What has been done by me and my $300 to the techies. Reformatted the hard drive, reinstalled Windows XP, and with nothing else installed, games like the above will have the exact same difficulties installing. Drivers for all hardware, including the BIOS is current. All updates for XP are done. I've swapped the CD Rom for another - no difference.

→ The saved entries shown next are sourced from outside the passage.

(* ===== verification/Response.v ===== *)
(** * Response: reading HTTP responses and judging attempts

    Models [src/src/runtime/http_response.cpp] and the header helpers of
    [src/src/runtime/transport.cpp] (callback_size to record_encoding,
    version_pin).  What libcurl and the C library compute is a variable of the
    section: the date parser [curl_getdate], the text of a CURLcode, the
    parts of a URL and of a redirect resolved against it.  The pseudo-random
    jitter is a function from its upper bound to the drawn value.  [transfer.http] and
    [transfer.http_buffers] are read only after they are set; where the model
    must read them it falls back on the default object. *)

From S2P Require Import Prelude Text Uri Types.

Definition http_of (t : Transfer) : HttpRequestOptions := default HttpRequestOptions_default (http t).
Definition buffers_of (t : Transfer) : HttpBuffers := default HttpBuffers_default (http_buffers t).

Definition is_2xx (status : Z) : bool := (200 <=? status) && (status <? 300).
Definition is_3xx (status : Z) : bool := (300 <=? status) && (status <? 400).

(** ** Content codings *)

Definition kErrorSummaryLimit : nat := 200.
Definition kMaximumRetryAfterSeconds : Z := 60.

Definition coding (value : str) : str := if str_eqb value [] then $"identity" else value.

(** [fold] and [ascii_lower] are the same function of the two files. *)
Definition ascii_lower (c : ascii) : ascii := to_lower c.

Definition same_coding (left right : str) : bool :=
  str_eqb (map ascii_lower (coding left)) (map ascii_lower (coding right)).
(** One turn of the loop. *)
Definition run_turn (env : ProbeEnv) (deadline : RequestDeadline) (lp : ProbeLoop) (w : W) (m : memory)
    : turn * W * memory :=
  if expired (pe_now_first env) deadline then
    (Return (Err (timeout_failure (canonical_uri l) exceeded)), w, m)
  else
    let '(request, w) :=
      if suffix range then pr_prepare_suffix l (br_length range) (lp_region_hint lp) if_match w
      else pr_prepare l (br_first range) (br_length range) (lp_region_hint lp) if_match w in
    match request with
    | Err e => (fail (err_status e) (err_message e), w, m)
    | Ok request =>
        if expired (pe_now_prepared env) deadline then
          (Return (Err (timeout_failure (req_url request) exceeded)), w, m)
        else
          match build_headers (req_headers request) (req_range request) (pe_heap env) with
          | Err text => (fail KARU_ERR_NOMEM text, w, m)
          | Ok lines =>
              match attempt_setup env deadline request lines (lp_handle lp) with
              | (Err text, _) => (fail KARU_ERR_NETWORK text, w, m)
              | (Ok _, handle) =>
                  let lp := lp <| lp_region_hint := routing_region request |> <| lp_handle := handle |> in
                  let '(_, s, m) := run_events (x_events (pe_exchange env request))
                                      (initial_probe request (lp_stats lp)) m in
                  (judge env deadline request s lp, w, m)
              end
          end
    end.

I'm stuck. I'm fed up. Can anyone help here? Thanks.


----------



## GamerGuy (Nov 3, 2002)

well , your comp really sounds messed , is it BRAN new?, if so , take it back and get a refund and a exchange so save the reciet ! , this way you shouldnt get this problem again , but what type of computer is it?, , But thats the only thing i can think of doing if its brand new, , but good luck to ya !


----------



## AtreideS (Aug 20, 2001)

I agree with GamerGuy's advice. This seems like a strange error to have, especially on a brand new PC. To me, it seems like anyone of the components in your computer could be causing this problem. Definately take it back if you can, the least the shop you bought it from could do would be help you fix the problem. Spending $300 on people looking at your system is way to much if they don't fix the problem!


----------



## Dsoelter (Nov 3, 2002)

Have you thought that u may have a semi defective IDE cable or IDE Slot on your motherboard in some way, doubt this is the prollem but hey who knowz, also if you were to download a game such as americas army or even a demo does it give you CRC Errors aswell?


----------



## daunting (Nov 8, 2002)

The problem seems to be related to CD -Rom installed games. I think, the downloaded patches won't install because the patches find errors in the game files they're trying to patch.
I have just emailed my computer vendor and explained the problem. The problem is kind of hard to define so I've assumed it was something to do with software conflicts or something.


----------



## minhin (Nov 13, 2002)

I suggest removing your sound card, then try installing your program. Next one will be your video card, or other peripheral you might have. 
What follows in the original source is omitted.